» Aim of the exercise
Transcribe all of the data, leaving nothing out and changing nothing.
-------- Dataset entries --------
(** Lines 42-51: pad, transform, crop. *)
Definition depth (m : Np.ndarray bool) : Np.ndarray Z :=
  Np.crop1 (distance_transform_edt_sq (Np.pad1 m)).

(** Lines 53-54: [dt * not_clicked_map] for operands of one shape. *)
Definition masked_depth (m nc : Np.ndarray bool) : Np.ndarray Z :=
  Np.tabulate (Np.nrows (depth m)) (Np.ncols (depth m))
    (λ y x, if Np.bitem nc y x then Np.bitem (depth m) y x else 0%Z).

(** A Clicker built on the label map [lbl], together with a predicted mask
    of the shape of [lbl]; [nc] is its [not_clicked_map]. *)
Definition built_on (lbl : Np.ndarray Z) (ignore_label : Z) (pred : Np.ndarray bool)
    (self : Clicker) (nc : Np.ndarray bool) : Prop :=
  gt_mask self = Some (foreground lbl) ∧
  not_ignore_mask self = Some (not_ignored lbl ignore_label) ∧
  not_clicked_map self = Some nc ∧
  Np.shape nc = Np.shape lbl ∧ Np.wf nc ∧ Np.wf lbl ∧
  Np.wf pred ∧ Np.shape pred = Np.shape lbl.


(** [clicker22] after an [add_click] outside the mask, which raised. *)
Definition clicker22_failed_add : Clicker :=
  Eval vm_compute in run_calls [AddClick (mk_Click true (5, 5)%Z)] clicker22.

(** * Lemmas *)

(** ** Row-major indexing *)

Section flat_index.
Context (w : nat).

Lemma flat_div y x : x < w → Nat.div (y * w + x) w = y.
Proof. intros Hx. symmetry. apply (Nat.div_unique _ w y x); lia. Qed.

Lemma flat_mod y x : x < w → Nat.modulo (y * w + x) w = x.
Proof. intros Hx. symmetry. apply (Nat.mod_unique _ w y x); lia. Qed.

Lemma flat_lt h y x : y < h → x < w → y * w + x < h * w.
Proof. nia. Qed.

Lemma unflat_eq i : 0 < w → Nat.div i w * w + Nat.modulo i w = i.
Proof. intros Hw. pose proof (Nat.div_mod_eq i w). lia. Qed.

Lemma unflat_row_lt h i : i < h * w → Nat.div i w < h.
Proof. intros Hi. apply Nat.Div0.div_lt_upper_bound. lia. Qed.

Lemma unflat_col_lt h i : i < h * w → Nat.modulo i w < w.
Proof. intros Hi. apply Nat.mod_upper_bound. destruct w; lia. Qed.

(** The order of the flat buffer is the lexicographic order of (row, column). *)
Lemma flat_le_lex y x y' x' :
  x < w → x' < w →
  y * w + x ≤ y' * w + x' → y < y' ∨ (y = y' ∧ x ≤ x').
Proof. intros Hx Hx' Hle. destruct (decide (y < y')); [by left|right]. nia. Qed.
End flat_index.

Section arrays.
Context {A : Type}.
Implicit Types (m : Np.ndarray A) (f : nat → nat → A).

Lemma tabulate_wf h w f : Np.wf (Np.tabulate h w f).
Proof. unfold Np.wf. simpl. by rewrite length_fmap, length_seq. Qed.

Lemma tabulate_lookup h w f i :
  i < h * w →
  Np.data (Np.tabulate h w f) !! i = Some (f (Nat.div i w) (Nat.modulo i w)).
Proof.
  intros Hi. simpl. rewrite list_lookup_fmap, lookup_seq_lt by done. done.
Qed.

Lemma item_tabulate h w f y x :
  y < h → x < w → Np.item (Np.tabulate h w f) y x = Some (f y x).
Proof.
  intros Hy Hx. unfold Np.item.
  rewrite decide_True by done.
  rewrite tabulate_lookup by (by apply flat_lt).
  cbn [Np.ncols Np.tabulate]. by rewrite flat_div, flat_mod.
Qed.

Lemma item_Some_lt m y x v :
  Np.item m y x = Some v → y < Np.nrows m ∧ x < Np.ncols m.
Proof. unfold Np.item. case_decide; [done|discriminate]. Qed.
--------
» Expected output
(** Lines 42-51: pad, transform, crop. *)
Definition depth (m : Np.ndarray bool) : Np.ndarray Z :=
  Np.crop1 (distance_transform_edt_sq (Np.pad1 m)).

(** Lines 53-54: [dt * not_clicked_map] for operands of one shape. *)
Definition masked_depth (m nc : Np.ndarray bool) : Np.ndarray Z :=
  Np.tabulate (Np.nrows (depth m)) (Np.ncols (depth m))
    (λ y x, if Np.bitem nc y x then Np.bitem (depth m) y x else 0%Z).

(** A Clicker built on the label map [lbl], together with a predicted mask
    of the shape of [lbl]; [nc] is its [not_clicked_map]. *)
Definition built_on (lbl : Np.ndarray Z) (ignore_label : Z) (pred : Np.ndarray bool)
    (self : Clicker) (nc : Np.ndarray bool) : Prop :=
  gt_mask self = Some (foreground lbl) ∧
  not_ignore_mask self = Some (not_ignored lbl ignore_label) ∧
  not_clicked_map self = Some nc ∧
  Np.shape nc = Np.shape lbl ∧ Np.wf nc ∧ Np.wf lbl ∧
  Np.wf pred ∧ Np.shape pred = Np.shape lbl.


(** [clicker22] after an [add_click] outside the mask, which raised. *)
Definition clicker22_failed_add : Clicker :=
  Eval vm_compute in run_calls [AddClick (mk_Click true (5, 5)%Z)] clicker22.

(** * Lemmas *)

(** ** Row-major indexing *)

Section flat_index.
Context (w : nat).

Lemma flat_div y x : x < w → Nat.div (y * w + x) w = y.
Proof. intros Hx. symmetry. apply (Nat.div_unique _ w y x); lia. Qed.

Lemma flat_mod y x : x < w → Nat.modulo (y * w + x) w = x.
Proof. intros Hx. symmetry. apply (Nat.mod_unique _ w y x); lia. Qed.

Lemma flat_lt h y x : y < h → x < w → y * w + x < h * w.
Proof. nia. Qed.

Lemma unflat_eq i : 0 < w → Nat.div i w * w + Nat.modulo i w = i.
Proof. intros Hw. pose proof (Nat.div_mod_eq i w). lia. Qed.

Lemma unflat_row_lt h i : i < h * w → Nat.div i w < h.
Proof. intros Hi. apply Nat.Div0.div_lt_upper_bound. lia. Qed.

Lemma unflat_col_lt h i : i < h * w → Nat.modulo i w < w.
Proof. intros Hi. apply Nat.mod_upper_bound. destruct w; lia. Qed.

(** The order of the flat buffer is the lexicographic order of (row, column). *)
Lemma flat_le_lex y x y' x' :
  x < w → x' < w →
  y * w + x ≤ y' * w + x' → y < y' ∨ (y = y' ∧ x ≤ x').
Proof. intros Hx Hx' Hle. destruct (decide (y < y')); [by left|right]. nia. Qed.
End flat_index.

Section arrays.
Context {A : Type}.
Implicit Types (m : Np.ndarray A) (f : nat → nat → A).

Lemma tabulate_wf h w f : Np.wf (Np.tabulate h w f).
Proof. unfold Np.wf. simpl. by rewrite length_fmap, length_seq. Qed.

Lemma tabulate_lookup h w f i :
  i < h * w →
  Np.data (Np.tabulate h w f) !! i = Some (f (Nat.div i w) (Nat.modulo i w)).
Proof.
  intros Hi. simpl. rewrite list_lookup_fmap, lookup_seq_lt by done. done.
Qed.

Lemma item_tabulate h w f y x :
  y < h → x < w → Np.item (Np.tabulate h w f) y x = Some (f y x).
Proof.
  intros Hy Hx. unfold Np.item.
  rewrite decide_True by done.
  rewrite tabulate_lookup by (by apply flat_lt).
  cbn [Np.ncols Np.tabulate]. by rewrite flat_div, flat_mod.
Qed.

Lemma item_Some_lt m y x v :
  Np.item m y x = Some v → y < Np.nrows m ∧ x < Np.ncols m.
Proof. unfold Np.item. case_decide; [done|discriminate]. Qed.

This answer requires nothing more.